Les comportements contre-productifs : contrairement aux premiers, ces comportements se font au détriment de l’efficience de l’organisation. Il s’agit de manquements ou de transgressions motivées par des bénéfices secondaires individualistes (ex. : détournement de matériel à des fins personnelles, non application de règles de sécurité contraignantes, tricherie sur les horaires, etc.). Ces comportements sont fréquents dans des contextes de travail peu porteurs de sens et où les comportements manquent d’exemplarité à tous les niveaux, à commencer par la gouvernance. Il s’agit d’une forme de cynisme qui peut s’installer lorsque l’intérêt collectif n’est plus suffisamment présent pour servir de liant collectif.

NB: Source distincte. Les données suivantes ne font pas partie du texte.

Lemma version_size m s : address_ok (v_addr_recv m) -> 85 <= zlen (message_version_to_bytes m ++ s).
Proof.
  intros Ha. unfold message_version_to_bytes, write_varstr. rewrite !zlen_app. pose proof (length_write_varint (zlen (v_user_agent m))).
  pose proof (zlen_nonneg s). pose proof (zlen_nonneg (v_user_agent m)). unfold zlen in *. rewrite length_address, length_replicate, !length_le_bytes by apply Ha. cbn [length]. lia.
Qed.

(** ** Properties *)

Lemma run_reader_run {A} (r : reader A) s a s' : r s = Ok (a, s') -> run_reader r s = Ok a.
Proof. unfold run_reader. by intros ->. Qed.

(** C30: every payload is read back as it was written.  For each kind of message the
    parser, applied to the serialization of a well-formed value followed by any
    bytes, returns that value: addresses (IPv4 in its mapped form, IPv6), locators,
    headers, inventories and versions, up to the largest counts the parsers allow. *)
Theorem payload_roundtrip junk :
  (forall l, zlen l <= 1000 -> Forall (valid entry_codec) l -> message_addr_from_bytes (message_addr_to_bytes l ++ junk) = Ok l) /\
  (forall m, zlen (locator_hashes m) <= MAX_LOCATOR_COUNT -> Forall hash_ok (locator_hashes m) -> hash_ok (hash_stop m) -> getheaders_from_bytes (getheaders_to_bytes m ++ junk) = Ok m) /\
  (forall l, zlen l <= MAX_HEADERS_PER_MSG -> Forall header_ok l -> message_headers_from_bytes (message_headers_to_bytes l ++ junk) = Ok l) /\
  (forall l, zlen l <= MAX_INV_SIZE -> Forall (fun i => hash_ok (inv_hash i)) l -> message_inv_from_bytes (message_inv_to_bytes l ++ junk) = Ok l) /\
  (forall m, version_ok m -> message_version_from_bytes (message_version_to_bytes m ++ junk) = Ok m).
Proof.
  split_and!.
  - intros l Hl Hv. unfold message_addr_to_bytes. rewrite <- app_assoc. eapply run_reader_run. by apply (counted_decodes entry_codec 1000).
  - intros [l h] Hl Hv Hh. cbn in *. unfold getheaders_to_bytes. cbn [locator_hashes hash_stop]. rewrite <- !app_assoc. eapply run_reader_run. field_step (le_codec 4); [cbn; by apply inU_spec|].
    field_step varint; [eapply zlen_U64; [exact Hl|done]|]. limit_step. rewrite to_nat_zlen. read_step (many_codec (length l) (hash_codec "failed to read locator hash")); [done|].
    by rewrite (reader_bind_eq _ _ _ _ _ (decode_encode (c := hash_codec "failed to read hash_stop") h junk Hh)).
  - intros l Hl Hv. unfold message_headers_to_bytes. rewrite <- app_assoc. eapply run_reader_run. by apply (counted_decodes headers_codec MAX_HEADERS_PER_MSG).
  - intros l Hl Hv. rewrite inv_from_bytes. set (raw := (fun i => (inv_type_code (inv_type i), as_bytes (inv_hash i))) <$> l).
    assert (message_inv_to_bytes l = write_varint (zlen raw) ++ concat (map (encode raw_item) raw)) as ->.
    { unfold message_inv_to_bytes, raw, zlen. rewrite length_fmap. f_equal. f_equal. clear. induction l as [|i l IH]; cbn; [done|by f_equal]. }
    rewrite <- app_assoc, (counted_decodes raw_item MAX_INV_SIZE); [|unfold raw, zlen; by rewrite length_fmap|done|].
    + f_equal. unfold raw. clear Hl raw. induction Hv as [|i l Hi Hv IH]; cbn [fmap list_fmap omap list_omap]; [done|]. by rewrite known_item, IH.
    + apply Forall_fmap. eapply Forall_impl; [exact Hv|]. intros i Hi. split; [by destruct (inv_type i); apply inU_spec|exact Hi].
  - intros m Hm. unfold message_version_from_bytes. rewrite (proj2 (Z.ltb_ge _ _)) by (by apply version_size, Hm). cbn [negb]. eapply run_reader_run. by apply (decode_encode (c := version_codec)).
Qed.
Definition handle_received_block (pool_free : Z -> bool) (adjusted_time : option Z) g w hash (raw_bytes : list byte) : option (shared * Window) :=
  match in_flight w !! hash with
  | None => Some (g, w)
  | Some entry =>
    let w := set_in_flight w (delete hash (in_flight w)) in
    let height := f_height entry in
    valid ← validate_received g height adjusted_time raw_bytes;
    match valid with
    | None => Some (g, schedule_redownload w height)
    | Some block =>
      match height ?= next_connect_height w with
      | Eq =>
        '(g, w, connected) ← connect_and_store pool_free g w hash block raw_bytes height;
        if (connected : bool) then drain_pending pool_free g w else Some (g, schedule_redownload w height)
      | Gt =>
        if Z.of_nat (size (pending_blocks w)) >=? MAX_PENDING_BLOCKS then Some (g, schedule_redownload w height)
        else Some (g, set_pending w (<[height := (hash, block, raw_bytes)]> (pending_blocks w)))
      | Lt => store_block_data g w hash raw_bytes
      end
    end
  end.

(** ** Expiry *)

Definition omin (o : option Z) (h : Z) : option Z := Some (match o with Some m => Z.min m h | None => h end).
Definition min_height (l : list InFlightEntry) : option Z := foldl (fun o e => omin o (f_height e)) None l.

(** the entries of a map, as a list of values *)
Definition entries (m : gmap Hash256 InFlightEntry) : list InFlightEntry := (map_to_list m).*2.

Definition of_peer (peer : IpAddr) (x : Hash256 * InFlightEntry) : Prop := f_peer x.2 = peer.
#[global] Instance of_peer_dec peer x : Decision (of_peer peer x) := decide (f_peer x.2 = peer).

(** take the requests to a peer out; the least height among them *)
Definition drop_peer (m : gmap Hash256 InFlightEntry) (peer : IpAddr) : gmap Hash256 InFlightEntry * option Z :=
  (filter (fun x => ~ of_peer peer x) m, min_height (entries (filter (of_peer peer) m))).

Definition reset_to w (o : option Z) : Window := match o with Some h => schedule_redownload w h | None => w end.

Definition handle_peer_disconnect w (peer : IpAddr) : Window :=
  let '(m, low) := drop_peer (in_flight w) peer in reset_to (set_in_flight w m) low.
Lemma received_inv free time g w hash raw g' w' :
  window_inv g w -> handle_received_block free time g w hash raw = Some (g', w') -> window_inv g' w'.
Proof.
  intros Hw H. unfold handle_received_block in H. destruct (in_flight w !! hash) as [e|] eqn:He; [|by injection H as <- <-].
  destruct (take_request g w hash e Hw He) as (Hc & Hroom & Hcov). set (w1 := set_in_flight w (delete hash (in_flight w))) in *. pose proof (proj1 (co_heights _ _ (wi_counts _ _ _ Hw) _ _ He)) as Hh0.
  destruct Hw as [_ _ Hk Hr Ht Hn]. change (next_height w) with (next_height w1) in Hk, Hr. change (next_connect_height w) with (next_connect_height w1) in Hk, Hr, Ht.
  assert (window_inv g (schedule_redownload w1 (f_height e))) as Hre by (apply redownload_inv; try done; intros k x Hns Hkr Hx; apply Hcov; [done|lia|done|lia]).
  apply bind_Some in H as (valid & _ & H). destruct valid as [b|]; [|by injection H as <- <-]. destruct (Z.compare_spec (f_height e) (next_connect_height w1)) as [Eh|Hlt|Hgt].
  - apply bind_Some in H as ([[g1 w2] ok] & Hcs & H). apply connect_and_store_ok in Hcs. destruct ok; [|by destruct Hcs as [-> ->]; injection H as <- <-].
    destruct Hcs as (Had & Et & Enc & _). rewrite Eh in Et, Enc. eapply drain_ok; [|exact H]. apply (connected_inv g w1 g1 w2 hash); [|done..]. split; try done.
    intros h x Hns Hh Hx. apply Hcov; [done|lia|done|lia].
  - apply store_block_data_ok in H as ([E1 E2 E3 E4 E5] & Ec & En & _). split; rewrite ?E1, ?E3, ?En, ?Ec; try done.
    + destruct Hc as [C1 C2 C3 C4]. split; rewrite ?E2, ?E4, ?E1; done.
    + intros h x Hns Hh Hx. rewrite E3 in Hh. destruct (Hcov h x) as [Hs|[(e' & He' & Hf)|Hp]]; [done|lia|done|lia|left; set_solver|right; left; exists e'; by rewrite E2|right; right; by rewrite E4].
  - destruct (_ >=? MAX_PENDING_BLOCKS) eqn:Efull; [by injection H as <- <-|]. injection H as <- <-. split; cbn; try done.
    + destruct Hc as [C1 C2 C3 C4]. split; cbn; [done| |done|done]. rewrite map_size_insert. unfold w1 in Hroom. cbn in Hroom. change (pending_blocks w1) with (pending_blocks w). destruct (pending_blocks w !! f_height e); cbn; lia.
    + intros h x Hns Hh Hx. cbn in Hh. destruct (decide (h = f_height e)) as [->|Hne]; [right; right; cbn; by rewrite lookup_insert_eq|].
      destruct (Hcov h x Hns Hh Hx Hne) as [Hs|[Hf|Hp]]; [by left|by right; left|]. right; right. cbn. by rewrite lookup_insert_ne.
Qed.
(* ===== verification/BlockDownloadSafety.v ===== *)
(** * BlockDownloadSafety: filling the window, catching up, and the whole manager

    [fill_window] always ends, and keeps the invariant of BlockDownloadCorrect but for the
    heights it moves past when no connected peer may be asked.  The loops of the manager end
    by finite derivations.  A step relation then puts the operations of the manager together,
    with the queue of notices that reorganisations leave for it.  The last section
    shows what happens when no peer may be asked. *)
From Stdlib Require Import Strings.Byte.
From stdpp Require Import base numbers list strings gmap relations sorting.
From S2P Require Import Prelude Codec Types Merkle Compact Float64 Difficulty Validation Vec ScriptNum Signature Engine EngineSafety ScriptVerify Database Coin UndoStore Ledger Chainstate Pow HashOrder Mempool Headers HeadersCorrect BlockStore Network Messages BlockDownload BlockDownloadCorrect.

(** ** The heights found and their assignment *)

Lemma sorted_lookup_le {A} (f : A -> Z) (l : list A) i j x y :
  StronglySorted (fun p q => f p < f q) l -> l !! i = Some x -> l !! j = Some y -> (i <= j)%nat -> f x <= f y.
Proof.
  intros Hs. revert i j. induction Hs as [|z l Hs IH Hz]; intros i j Hi Hj Hle; [done|]. destruct i as [|i], j as [|j]; cbn in Hi, Hj; simplify_eq; try lia.
  - rewrite Forall_lookup in Hz. specialize (Hz _ _ Hj). cbn in Hz. lia.
  - apply (IH i j); [done|done|lia].
Qed.
(* ===== verification/NodeHistory.v ===== *)
(** * NodeHistory: the ledger is the one its chain of blocks determines

    Puts the header store, the chain state, the block store, the pool and the download
    manager together.  [node_step] has the operations that change any of them, in any order:
    headers that arrive, blocks that are received, drained from the buffer or read back from
    disk and connected, flushes, timeouts, reorganisations with their rollback, purged forks
    and submitted transactions.  A reorganisation puts the new height into the queue of notices,
    and the download manager takes it up in a step of its own.  The invariant [history]
    says that the chain state is what the blocks of the active chain, from the genesis up to
    the tip, lead to, one valid block after the other, and that each of them can be taken
    back; [orderly] collects what is assumed of a run for it to hold.

    Blocks are identified by their hash.  [world] is the block that exists under a hash; an
    orderly step that brings in a header or a valid block brings in the one of [world],
    which is to say that no two of them collide. *)
From Stdlib Require Import Strings.Byte.
From stdpp Require Import base numbers list strings gmap relations.
From S2P Require Import Prelude Codec Types Merkle Compact Float64 Difficulty Validation Vec ScriptNum Signature Engine EngineSafety ScriptVerify Database Coin UndoStore Ledger Chainstate ChainstateCorrect Pow HashOrder Mempool MempoolCorrect Headers HeadersCorrect BlockStore Reorg ReorgCorrect Network Messages BlockDownload BlockDownloadCorrect NodeParts.
Lemma switch_heights hs x hs' : switch_active_chain hs x = Ok hs' -> heights_fit hs -> heights_fit hs'.
Proof. unfold switch_active_chain. intros H. apply res_bind_Ok in H as (? & _ & H). apply res_bind_Ok in H as (c & _ & H). by injection H as <-. Qed.
End Heights.

(** ** A program logic for reorganisations *)

Section Keeps.
Context {S : Type} (P : S -> Prop).

(** the invariant is kept and the result has the property, if there is one *)
Definition keeps {A} (Q : A -> Prop) (p : stm S A) : Prop :=
  forall s, P s -> match p s with Done a s' => P s' /\ Q a | Failed _ s' | Exited s' => P s' | Trapped => True end.

Lemma typed_ret {A} (Q : A -> Prop) a : Q a -> keeps Q (mret a).
Proof. intros Ha s Hs. by split. Qed.

Lemma typed_bind {A B} (Q : A -> Prop) (R : B -> Prop) (p : stm S A) (f : A -> stm S B) : keeps Q p -> (forall a, Q a -> keeps R (f a)) -> keeps R (p ≫= f).
Proof.
  intros Hp Hf s Hs. unfold mbind, stm_bind. specialize (Hp s Hs). destruct (p s) as [a s'|msg s'|s'|]; try done. destruct Hp as [Hs' Ha]. exact (Hf a Ha s' Hs').
Qed.

Lemma keeps_try {A} (Q : A -> Prop) (f : S -> result A) : (forall s a, P s -> f s = Ok a -> Q a) -> keeps Q (try_ f).
Proof. intros Hf s Hs. unfold try_. destruct (f s) eqn:E; [|done|done]. split; [done|]. by eapply Hf. Qed.

Lemma typed_get : keeps P get_state.
Proof. intros s Hs. by split. Qed.
Lemma dispatch_message env address m : (parse_incoming_message env address m : task world unit) =
  match command_of m with
  | Some command => nm ← nm_get; if negb (is_handshake command) && negb match get_node nm address with Some n => is_connected (p_state n) | None => false end then mret tt else dispatch env address command (m_payload m)
  | None => refuse (if until_nul (m_command m) then "command field is not valid UTF-8" else "Error parsing incoming message, 'command' field is malformed")
  end.
Proof. unfold parse_incoming_message, command_of. destruct (until_nul (m_command m)) as [name|]; [|done]. cbn [mbind option_bind]. by destruct (utf8_valid name). Qed.

(** C16: nothing but the handshake is heard before it is complete.  While a peer is not
    connected, a message with a command other than version and verack only
    updates the time it was last seen: it is answered with nothing and changes nothing
    else.  And the peer becomes connected by no message other than a verack, once its
    version message was accepted. *)
Theorem handshake_gate env address m w : at_peer address not_connected (w_nm w) ->
  let w1 := set_nm w (update_last_seen (pe_clock env) (w_nm w) address) in
  (forall command, command_of m = Some command -> is_handshake command = false -> handle_message env address m w = Returned tt w1) /\
  (forall w' n', leaves (handle_message env address m w) w' -> m_nodes (w_nm w') !! address = Some n' -> is_connected (p_state n') = true ->
     command_of m = Some Verack /\ exists n, m_nodes (w_nm w) !! address = Some n /\ p_version_received n = true).
Proof.
  intros Hoff w1. assert (at_peer address not_connected (w_nm w1)) as Hoff1 by (apply with_node_at; [done|]; done).
  assert (match get_node (w_nm w1) address with Some n => is_connected (p_state n) | None => false end = false) as Hgate.
  { destruct (get_node (w_nm w1) address) as [n|] eqn:E; [by apply Hoff1|done]. }
  assert (handle_message env address m w = parse_incoming_message env address m w1) as -> by done. rewrite dispatch_message. split.
  - intros command -> Hh. unfold mbind, task_bind, nm_get. by rewrite Hh, Hgate.
  - intros w' n' Hend Hn' Hc. assert (at_peer address not_connected (w_nm w') -> False) as Hno by (intros H; specialize (H n' Hn'); unfold not_connected in H; congruence).
    destruct (command_of m) as [command|]; [|exfalso; apply Hno; exact (leaves_keeps _ (refuse _) w1 w' (preserves_refuse _ _) Hoff1 Hend)].
    destruct (is_handshake command) eqn:Eh; [|exfalso; apply Hno; unfold mbind, task_bind, nm_get in Hend; rewrite Hgate in Hend; exact (leaves_keeps _ (mret tt) w1 w' (preserves_ret _ _) Hoff1 Hend)].
    destruct command; try discriminate Eh.
    + exfalso. apply Hno. by apply (leaves_keeps _ _ w1 w' (version_keeps_off env address (m_payload m))).
    + split; [done|]. destruct (m_nodes (w_nm w) !! address) as [n|] eqn:E.
      * exists n. split; [done|]. destruct (p_version_received n) eqn:Ev; [done|]. exfalso. apply Hno. apply (early_verack_off env address w1 w'); [|done..].
        intros n1 Hn1. unfold w1, update_last_seen in Hn1. cbn in Hn1. rewrite lookup_with_node, decide_True, E in Hn1 by done. by injection Hn1 as <-.
      * exfalso. apply Hno. apply (early_verack_off env address w1 w'); [|done..].
        intros n1 Hn1. unfold w1, update_last_seen in Hn1. cbn in Hn1. by rewrite lookup_with_node, decide_True, E in Hn1.
Qed.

La triade pathogène : « pommes pourries », « barils percés » et « situations gluantes »
Dans une revue de littérature parue en avril 2019, un groupe du chercheurs en économie et en sciences du management issus de plusieurs organismes (CIPD, Centre for Evidence-Based Management et Australian National University) ont passé en revue les éléments sous-jacents aux comportements déviants en milieu professionnel.
Ils ont ainsi pu identifier une triade de facteurs dont la rencontre contribue à l’émergence de ces comportements. Ils les ont décrit de façon imagée en les qualifiant de « pommes pourries » (rotten apples), de « barils percés » (bad barrels) et de « situations gluantes » (sticky situations).
Des « pommes pourries » : des traits psychologiques à risque
Certaines caractéristiques individuelles favorisent l’émergence de comportements déviants. Les auteurs identifient notamment les postures passives (peur, frustration), l’impulsivité, le biais d’externalité (le fait de toujours attribuer ce qui nous arrive à une cause extérieure sans remise en question individuelle) ou encore l’influençabilité.
A contrario, la confiance, l’estime de soi et les états proactifs (enthousiasme, motivation, etc.) préviennent l’apparition des comportements déviants.
Il est intéressant de noter qu’aucun de ces traits psychologiques n’est un trait de personnalité au sens de la psychologie différentielle. Ces états sont donc variables dans le temps et sont susceptibles d’évoluer dans une certaine mesure. Il n’existe donc pas un profil spécifique prédisposant à la déviance, mais plutôt des comportements à encourager ou à dissuader chez l’ensemble des collaborateurs.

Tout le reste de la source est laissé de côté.